The task:
Transcribe the records below exactly as written, from the opening line through the line that contains "K -> comparison)".

Information provided:
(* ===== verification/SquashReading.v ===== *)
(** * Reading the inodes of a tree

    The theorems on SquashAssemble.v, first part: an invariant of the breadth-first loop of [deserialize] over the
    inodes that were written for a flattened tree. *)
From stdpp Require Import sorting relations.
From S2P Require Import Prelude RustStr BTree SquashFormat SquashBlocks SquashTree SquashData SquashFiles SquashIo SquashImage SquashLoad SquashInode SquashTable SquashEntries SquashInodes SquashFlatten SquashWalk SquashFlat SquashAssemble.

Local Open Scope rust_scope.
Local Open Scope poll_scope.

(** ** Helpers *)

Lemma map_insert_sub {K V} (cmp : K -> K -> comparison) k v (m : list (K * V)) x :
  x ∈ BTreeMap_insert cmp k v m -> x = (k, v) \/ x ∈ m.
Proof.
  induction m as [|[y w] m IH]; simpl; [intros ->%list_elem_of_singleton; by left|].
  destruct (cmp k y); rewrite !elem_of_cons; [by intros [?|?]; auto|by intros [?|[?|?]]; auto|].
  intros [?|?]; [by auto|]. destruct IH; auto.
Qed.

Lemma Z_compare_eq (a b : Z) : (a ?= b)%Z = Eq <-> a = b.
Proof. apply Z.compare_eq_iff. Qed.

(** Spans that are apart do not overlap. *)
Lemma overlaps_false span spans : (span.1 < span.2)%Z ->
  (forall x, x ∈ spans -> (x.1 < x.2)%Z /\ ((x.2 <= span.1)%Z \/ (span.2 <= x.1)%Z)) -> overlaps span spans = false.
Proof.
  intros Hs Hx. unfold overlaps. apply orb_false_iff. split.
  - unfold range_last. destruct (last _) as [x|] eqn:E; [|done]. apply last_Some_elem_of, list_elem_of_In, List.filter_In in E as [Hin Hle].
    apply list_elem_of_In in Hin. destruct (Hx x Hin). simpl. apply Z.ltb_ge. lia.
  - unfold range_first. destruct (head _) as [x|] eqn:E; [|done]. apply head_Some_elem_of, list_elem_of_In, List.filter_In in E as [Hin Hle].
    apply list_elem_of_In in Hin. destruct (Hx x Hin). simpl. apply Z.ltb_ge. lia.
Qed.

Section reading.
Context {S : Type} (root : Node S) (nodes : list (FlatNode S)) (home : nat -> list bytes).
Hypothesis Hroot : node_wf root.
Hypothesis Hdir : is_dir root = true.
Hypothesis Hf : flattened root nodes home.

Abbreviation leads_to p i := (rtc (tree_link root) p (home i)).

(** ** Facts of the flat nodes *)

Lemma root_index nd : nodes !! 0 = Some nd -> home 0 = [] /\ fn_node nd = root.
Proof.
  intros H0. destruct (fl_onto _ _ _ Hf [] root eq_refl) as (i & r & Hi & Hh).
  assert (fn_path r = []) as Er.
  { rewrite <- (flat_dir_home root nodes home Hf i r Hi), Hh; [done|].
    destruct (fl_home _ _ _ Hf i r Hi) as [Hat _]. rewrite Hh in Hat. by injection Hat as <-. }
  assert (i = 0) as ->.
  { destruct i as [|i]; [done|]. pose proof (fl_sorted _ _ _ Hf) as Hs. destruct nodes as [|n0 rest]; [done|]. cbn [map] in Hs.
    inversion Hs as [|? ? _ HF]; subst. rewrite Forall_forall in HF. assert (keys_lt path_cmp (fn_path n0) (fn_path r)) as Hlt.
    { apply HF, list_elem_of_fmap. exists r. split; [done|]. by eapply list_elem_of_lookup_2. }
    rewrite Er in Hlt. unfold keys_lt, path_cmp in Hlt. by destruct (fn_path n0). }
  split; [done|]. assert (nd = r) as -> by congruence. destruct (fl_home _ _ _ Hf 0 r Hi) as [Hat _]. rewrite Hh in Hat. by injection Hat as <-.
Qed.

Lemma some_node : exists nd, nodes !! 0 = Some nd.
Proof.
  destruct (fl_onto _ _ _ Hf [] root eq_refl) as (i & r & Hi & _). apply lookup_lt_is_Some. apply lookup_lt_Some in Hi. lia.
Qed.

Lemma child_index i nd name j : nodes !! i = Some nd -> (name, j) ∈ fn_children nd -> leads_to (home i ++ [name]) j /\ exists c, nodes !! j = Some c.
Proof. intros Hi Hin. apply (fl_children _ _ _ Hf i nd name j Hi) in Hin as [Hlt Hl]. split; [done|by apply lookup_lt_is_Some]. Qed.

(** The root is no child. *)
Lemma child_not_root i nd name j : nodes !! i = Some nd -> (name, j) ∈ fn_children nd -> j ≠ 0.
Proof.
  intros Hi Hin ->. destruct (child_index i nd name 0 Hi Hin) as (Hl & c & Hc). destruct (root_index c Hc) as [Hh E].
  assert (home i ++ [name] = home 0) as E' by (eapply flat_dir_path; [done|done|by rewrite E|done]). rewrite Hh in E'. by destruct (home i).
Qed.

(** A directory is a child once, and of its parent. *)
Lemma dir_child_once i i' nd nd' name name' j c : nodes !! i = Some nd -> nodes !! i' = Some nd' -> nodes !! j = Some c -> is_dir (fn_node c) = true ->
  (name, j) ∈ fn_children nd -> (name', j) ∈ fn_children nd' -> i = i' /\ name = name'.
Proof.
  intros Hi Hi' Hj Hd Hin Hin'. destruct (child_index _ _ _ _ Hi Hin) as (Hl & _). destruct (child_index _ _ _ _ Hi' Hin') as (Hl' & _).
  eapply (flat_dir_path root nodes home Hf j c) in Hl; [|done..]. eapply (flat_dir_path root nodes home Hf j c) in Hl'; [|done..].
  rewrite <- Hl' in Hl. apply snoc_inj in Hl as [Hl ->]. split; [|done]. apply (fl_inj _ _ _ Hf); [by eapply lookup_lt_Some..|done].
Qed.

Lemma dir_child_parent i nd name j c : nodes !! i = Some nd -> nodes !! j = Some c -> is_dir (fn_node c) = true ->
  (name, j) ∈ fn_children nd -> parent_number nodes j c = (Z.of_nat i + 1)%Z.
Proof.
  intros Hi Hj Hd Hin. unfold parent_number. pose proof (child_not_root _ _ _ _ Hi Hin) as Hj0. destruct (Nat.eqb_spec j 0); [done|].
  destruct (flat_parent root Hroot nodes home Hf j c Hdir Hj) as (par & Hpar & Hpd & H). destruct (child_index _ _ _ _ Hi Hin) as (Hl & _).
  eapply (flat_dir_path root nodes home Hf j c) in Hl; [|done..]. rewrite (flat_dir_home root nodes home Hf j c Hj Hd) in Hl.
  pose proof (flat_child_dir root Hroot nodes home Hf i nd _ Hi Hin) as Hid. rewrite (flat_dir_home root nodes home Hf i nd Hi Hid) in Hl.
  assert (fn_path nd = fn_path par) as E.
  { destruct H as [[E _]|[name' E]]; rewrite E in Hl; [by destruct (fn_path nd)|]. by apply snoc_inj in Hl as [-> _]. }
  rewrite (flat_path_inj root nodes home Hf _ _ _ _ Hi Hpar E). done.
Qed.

Result:
(* ===== verification/SquashReading.v ===== *)
(** * Reading the inodes of a tree

    The theorems on SquashAssemble.v, first part: an invariant of the breadth-first loop of [deserialize] over the
    inodes that were written for a flattened tree. *)
From stdpp Require Import sorting relations.
From S2P Require Import Prelude RustStr BTree SquashFormat SquashBlocks SquashTree SquashData SquashFiles SquashIo SquashImage SquashLoad SquashInode SquashTable SquashEntries SquashInodes SquashFlatten SquashWalk SquashFlat SquashAssemble.

Local Open Scope rust_scope.
Local Open Scope poll_scope.

(** ** Helpers *)

Lemma map_insert_sub {K V} (cmp : K -> K -> comparison) k v (m : list (K * V)) x :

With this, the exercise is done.